[Stored data]
# # # # #

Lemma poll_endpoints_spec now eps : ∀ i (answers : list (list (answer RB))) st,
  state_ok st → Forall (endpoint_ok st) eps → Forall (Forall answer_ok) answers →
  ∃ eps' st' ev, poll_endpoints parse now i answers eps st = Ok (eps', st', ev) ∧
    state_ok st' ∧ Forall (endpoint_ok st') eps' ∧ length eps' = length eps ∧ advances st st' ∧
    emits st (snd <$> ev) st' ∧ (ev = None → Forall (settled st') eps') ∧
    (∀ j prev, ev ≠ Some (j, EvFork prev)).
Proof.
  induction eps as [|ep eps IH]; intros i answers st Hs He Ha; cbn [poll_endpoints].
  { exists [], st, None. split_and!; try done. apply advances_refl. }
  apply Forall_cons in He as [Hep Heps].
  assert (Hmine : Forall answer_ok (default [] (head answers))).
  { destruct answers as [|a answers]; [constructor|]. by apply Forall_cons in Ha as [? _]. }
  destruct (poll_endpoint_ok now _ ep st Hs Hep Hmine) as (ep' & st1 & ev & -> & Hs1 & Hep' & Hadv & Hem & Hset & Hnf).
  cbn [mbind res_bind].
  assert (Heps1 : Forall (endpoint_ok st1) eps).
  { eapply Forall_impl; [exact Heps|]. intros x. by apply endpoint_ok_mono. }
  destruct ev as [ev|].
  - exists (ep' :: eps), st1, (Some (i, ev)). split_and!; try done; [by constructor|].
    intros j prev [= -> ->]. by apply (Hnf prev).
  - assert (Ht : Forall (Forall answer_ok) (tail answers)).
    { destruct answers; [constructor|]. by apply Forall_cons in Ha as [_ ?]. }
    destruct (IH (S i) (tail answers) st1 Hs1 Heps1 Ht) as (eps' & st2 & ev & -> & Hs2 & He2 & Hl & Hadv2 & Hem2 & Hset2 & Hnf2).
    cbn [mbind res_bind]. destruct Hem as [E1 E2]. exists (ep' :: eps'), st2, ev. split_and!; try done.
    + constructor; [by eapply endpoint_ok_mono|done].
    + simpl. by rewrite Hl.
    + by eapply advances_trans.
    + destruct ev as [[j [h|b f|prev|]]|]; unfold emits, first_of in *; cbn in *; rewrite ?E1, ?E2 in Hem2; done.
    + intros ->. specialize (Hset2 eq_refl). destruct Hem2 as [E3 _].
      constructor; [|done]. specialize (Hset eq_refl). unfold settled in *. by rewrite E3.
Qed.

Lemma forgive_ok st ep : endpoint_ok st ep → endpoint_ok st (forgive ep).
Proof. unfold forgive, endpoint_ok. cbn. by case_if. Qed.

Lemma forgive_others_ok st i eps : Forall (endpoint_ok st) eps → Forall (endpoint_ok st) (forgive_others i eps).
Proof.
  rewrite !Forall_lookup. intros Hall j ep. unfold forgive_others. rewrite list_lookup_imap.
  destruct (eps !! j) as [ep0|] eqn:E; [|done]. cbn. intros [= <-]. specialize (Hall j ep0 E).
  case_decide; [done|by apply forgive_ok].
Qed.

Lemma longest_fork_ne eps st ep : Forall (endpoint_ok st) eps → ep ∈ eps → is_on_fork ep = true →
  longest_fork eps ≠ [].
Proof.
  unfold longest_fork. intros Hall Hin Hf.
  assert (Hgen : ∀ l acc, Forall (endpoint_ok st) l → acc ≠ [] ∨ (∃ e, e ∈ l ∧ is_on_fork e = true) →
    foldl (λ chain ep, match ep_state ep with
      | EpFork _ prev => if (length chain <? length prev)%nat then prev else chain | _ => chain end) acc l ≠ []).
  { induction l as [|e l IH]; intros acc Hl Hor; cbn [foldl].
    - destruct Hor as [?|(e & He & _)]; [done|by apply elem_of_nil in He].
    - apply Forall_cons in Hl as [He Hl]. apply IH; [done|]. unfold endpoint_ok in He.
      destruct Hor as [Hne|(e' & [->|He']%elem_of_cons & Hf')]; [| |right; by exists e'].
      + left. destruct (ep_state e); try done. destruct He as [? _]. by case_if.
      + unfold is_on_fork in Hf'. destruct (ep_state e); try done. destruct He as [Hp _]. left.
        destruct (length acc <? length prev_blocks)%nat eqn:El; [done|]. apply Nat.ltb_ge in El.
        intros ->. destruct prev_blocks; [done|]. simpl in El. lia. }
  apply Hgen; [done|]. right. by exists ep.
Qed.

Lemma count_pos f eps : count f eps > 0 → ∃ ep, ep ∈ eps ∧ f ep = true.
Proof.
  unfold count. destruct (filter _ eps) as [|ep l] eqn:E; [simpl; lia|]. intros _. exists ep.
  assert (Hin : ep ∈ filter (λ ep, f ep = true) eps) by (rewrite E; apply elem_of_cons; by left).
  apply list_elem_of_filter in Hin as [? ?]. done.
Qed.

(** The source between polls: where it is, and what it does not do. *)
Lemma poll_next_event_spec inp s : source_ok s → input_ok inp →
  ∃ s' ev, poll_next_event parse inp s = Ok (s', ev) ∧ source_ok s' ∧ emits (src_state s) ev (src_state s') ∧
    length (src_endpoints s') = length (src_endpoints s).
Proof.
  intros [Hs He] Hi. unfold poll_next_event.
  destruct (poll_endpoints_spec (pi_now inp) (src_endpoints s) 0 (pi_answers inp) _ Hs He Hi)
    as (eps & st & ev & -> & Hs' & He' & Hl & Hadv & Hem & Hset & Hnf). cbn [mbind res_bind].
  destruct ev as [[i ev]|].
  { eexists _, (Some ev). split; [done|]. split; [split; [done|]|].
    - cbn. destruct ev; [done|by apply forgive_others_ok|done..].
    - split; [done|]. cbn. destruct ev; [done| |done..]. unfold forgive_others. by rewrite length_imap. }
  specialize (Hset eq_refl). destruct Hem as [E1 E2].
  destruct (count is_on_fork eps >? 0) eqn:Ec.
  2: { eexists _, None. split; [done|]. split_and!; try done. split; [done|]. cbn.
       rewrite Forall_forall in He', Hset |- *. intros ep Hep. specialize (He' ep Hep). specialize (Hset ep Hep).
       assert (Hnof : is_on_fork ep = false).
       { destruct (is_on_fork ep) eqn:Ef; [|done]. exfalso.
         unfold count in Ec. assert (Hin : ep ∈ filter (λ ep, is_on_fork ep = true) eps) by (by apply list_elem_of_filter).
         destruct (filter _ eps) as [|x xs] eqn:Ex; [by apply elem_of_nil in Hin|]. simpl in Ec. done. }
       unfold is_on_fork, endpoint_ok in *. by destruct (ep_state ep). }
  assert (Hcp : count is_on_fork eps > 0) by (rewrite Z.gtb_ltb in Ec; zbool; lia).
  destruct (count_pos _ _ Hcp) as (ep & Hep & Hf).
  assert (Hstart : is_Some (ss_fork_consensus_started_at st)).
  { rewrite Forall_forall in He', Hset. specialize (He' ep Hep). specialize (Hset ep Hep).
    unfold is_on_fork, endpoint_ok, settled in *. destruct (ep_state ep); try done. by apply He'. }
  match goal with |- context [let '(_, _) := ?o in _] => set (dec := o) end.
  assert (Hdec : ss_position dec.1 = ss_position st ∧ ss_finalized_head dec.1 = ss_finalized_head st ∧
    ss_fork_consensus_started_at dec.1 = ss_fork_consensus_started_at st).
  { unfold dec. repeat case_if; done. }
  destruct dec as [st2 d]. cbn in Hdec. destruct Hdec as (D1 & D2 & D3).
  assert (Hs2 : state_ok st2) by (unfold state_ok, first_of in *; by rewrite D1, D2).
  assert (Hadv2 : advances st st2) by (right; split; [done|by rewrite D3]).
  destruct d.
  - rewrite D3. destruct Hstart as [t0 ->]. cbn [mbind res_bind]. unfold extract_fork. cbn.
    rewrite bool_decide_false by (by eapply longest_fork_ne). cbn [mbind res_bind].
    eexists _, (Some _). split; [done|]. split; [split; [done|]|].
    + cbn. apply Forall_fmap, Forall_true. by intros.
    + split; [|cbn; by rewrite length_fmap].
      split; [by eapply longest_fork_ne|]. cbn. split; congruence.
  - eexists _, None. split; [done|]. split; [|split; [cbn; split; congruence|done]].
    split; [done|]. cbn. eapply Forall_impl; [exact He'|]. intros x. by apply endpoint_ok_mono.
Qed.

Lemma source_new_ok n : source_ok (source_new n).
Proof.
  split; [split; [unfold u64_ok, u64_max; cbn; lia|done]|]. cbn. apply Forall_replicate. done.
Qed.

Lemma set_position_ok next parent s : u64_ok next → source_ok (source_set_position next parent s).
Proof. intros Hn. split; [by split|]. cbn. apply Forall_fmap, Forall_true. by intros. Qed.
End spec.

# # # # #

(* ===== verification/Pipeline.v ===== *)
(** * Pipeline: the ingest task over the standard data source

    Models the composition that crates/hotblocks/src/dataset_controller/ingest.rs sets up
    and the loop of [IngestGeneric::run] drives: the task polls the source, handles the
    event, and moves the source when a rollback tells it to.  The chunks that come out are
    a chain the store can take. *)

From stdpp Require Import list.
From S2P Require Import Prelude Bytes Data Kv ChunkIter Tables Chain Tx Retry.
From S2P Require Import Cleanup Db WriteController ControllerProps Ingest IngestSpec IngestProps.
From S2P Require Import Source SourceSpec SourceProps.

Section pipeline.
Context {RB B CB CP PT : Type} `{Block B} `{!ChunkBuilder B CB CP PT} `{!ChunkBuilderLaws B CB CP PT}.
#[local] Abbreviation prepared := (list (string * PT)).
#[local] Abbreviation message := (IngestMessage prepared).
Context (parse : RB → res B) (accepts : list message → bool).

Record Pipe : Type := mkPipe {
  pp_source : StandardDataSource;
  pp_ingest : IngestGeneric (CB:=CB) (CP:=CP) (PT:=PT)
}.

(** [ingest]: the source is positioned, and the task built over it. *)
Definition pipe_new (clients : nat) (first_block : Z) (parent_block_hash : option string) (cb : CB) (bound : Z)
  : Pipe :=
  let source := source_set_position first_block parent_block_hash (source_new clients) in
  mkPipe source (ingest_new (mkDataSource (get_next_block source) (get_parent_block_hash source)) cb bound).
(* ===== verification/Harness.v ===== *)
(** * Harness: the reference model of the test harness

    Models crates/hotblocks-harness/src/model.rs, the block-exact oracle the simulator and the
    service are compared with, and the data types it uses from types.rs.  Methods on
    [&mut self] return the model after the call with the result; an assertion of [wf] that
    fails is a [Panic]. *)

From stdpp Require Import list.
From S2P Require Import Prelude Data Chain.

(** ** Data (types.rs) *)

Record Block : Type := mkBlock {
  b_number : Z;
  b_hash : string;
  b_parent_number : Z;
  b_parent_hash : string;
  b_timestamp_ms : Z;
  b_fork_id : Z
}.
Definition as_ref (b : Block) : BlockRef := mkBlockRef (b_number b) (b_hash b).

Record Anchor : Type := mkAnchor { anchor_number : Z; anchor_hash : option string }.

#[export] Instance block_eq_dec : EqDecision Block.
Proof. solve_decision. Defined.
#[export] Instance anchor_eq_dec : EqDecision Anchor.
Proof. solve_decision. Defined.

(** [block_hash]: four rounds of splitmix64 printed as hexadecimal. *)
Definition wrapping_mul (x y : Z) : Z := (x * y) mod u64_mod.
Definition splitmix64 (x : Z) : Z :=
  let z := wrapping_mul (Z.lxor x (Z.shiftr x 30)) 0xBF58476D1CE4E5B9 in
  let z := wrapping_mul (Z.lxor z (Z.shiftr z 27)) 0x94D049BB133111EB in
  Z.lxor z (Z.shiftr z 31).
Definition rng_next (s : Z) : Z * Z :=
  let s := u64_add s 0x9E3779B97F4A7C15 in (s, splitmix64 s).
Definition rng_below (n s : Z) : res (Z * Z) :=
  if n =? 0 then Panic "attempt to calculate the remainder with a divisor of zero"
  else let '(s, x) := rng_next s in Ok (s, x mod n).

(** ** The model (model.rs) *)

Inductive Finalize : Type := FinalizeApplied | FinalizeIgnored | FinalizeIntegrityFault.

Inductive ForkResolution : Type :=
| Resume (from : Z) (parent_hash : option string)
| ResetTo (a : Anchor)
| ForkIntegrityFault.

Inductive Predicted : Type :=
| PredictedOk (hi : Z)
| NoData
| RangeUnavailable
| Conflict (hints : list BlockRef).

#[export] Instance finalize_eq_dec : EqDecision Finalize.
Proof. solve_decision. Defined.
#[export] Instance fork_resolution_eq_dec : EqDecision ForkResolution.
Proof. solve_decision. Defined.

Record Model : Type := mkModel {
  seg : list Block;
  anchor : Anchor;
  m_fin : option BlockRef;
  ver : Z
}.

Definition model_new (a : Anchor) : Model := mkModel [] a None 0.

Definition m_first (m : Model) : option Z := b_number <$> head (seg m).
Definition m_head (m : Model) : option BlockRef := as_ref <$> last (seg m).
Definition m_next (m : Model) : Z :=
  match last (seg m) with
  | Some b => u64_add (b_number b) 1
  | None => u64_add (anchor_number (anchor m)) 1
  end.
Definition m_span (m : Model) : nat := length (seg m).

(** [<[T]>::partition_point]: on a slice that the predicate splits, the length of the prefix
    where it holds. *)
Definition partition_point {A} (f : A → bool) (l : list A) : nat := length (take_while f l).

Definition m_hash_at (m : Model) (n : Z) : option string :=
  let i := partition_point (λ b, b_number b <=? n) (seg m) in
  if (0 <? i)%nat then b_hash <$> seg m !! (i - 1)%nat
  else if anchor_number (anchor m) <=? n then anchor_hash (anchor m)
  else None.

# # # # #

What needs to be done -> Wherever the line holding "Lemma poll_endpoints_spec now" falls in the entries above, copy exactly from it through the line holding "destruct answers as", inclusive, and add nothing.

Solution to this problem ->
Lemma poll_endpoints_spec now eps : ∀ i (answers : list (list (answer RB))) st,
  state_ok st → Forall (endpoint_ok st) eps → Forall (Forall answer_ok) answers →
  ∃ eps' st' ev, poll_endpoints parse now i answers eps st = Ok (eps', st', ev) ∧
    state_ok st' ∧ Forall (endpoint_ok st') eps' ∧ length eps' = length eps ∧ advances st st' ∧
    emits st (snd <$> ev) st' ∧ (ev = None → Forall (settled st') eps') ∧
    (∀ j prev, ev ≠ Some (j, EvFork prev)).
Proof.
  induction eps as [|ep eps IH]; intros i answers st Hs He Ha; cbn [poll_endpoints].
  { exists [], st, None. split_and!; try done. apply advances_refl. }
  apply Forall_cons in He as [Hep Heps].
  assert (Hmine : Forall answer_ok (default [] (head answers))).
  { destruct answers as [|a answers]; [constructor|]. by apply Forall_cons in Ha as [? _]. }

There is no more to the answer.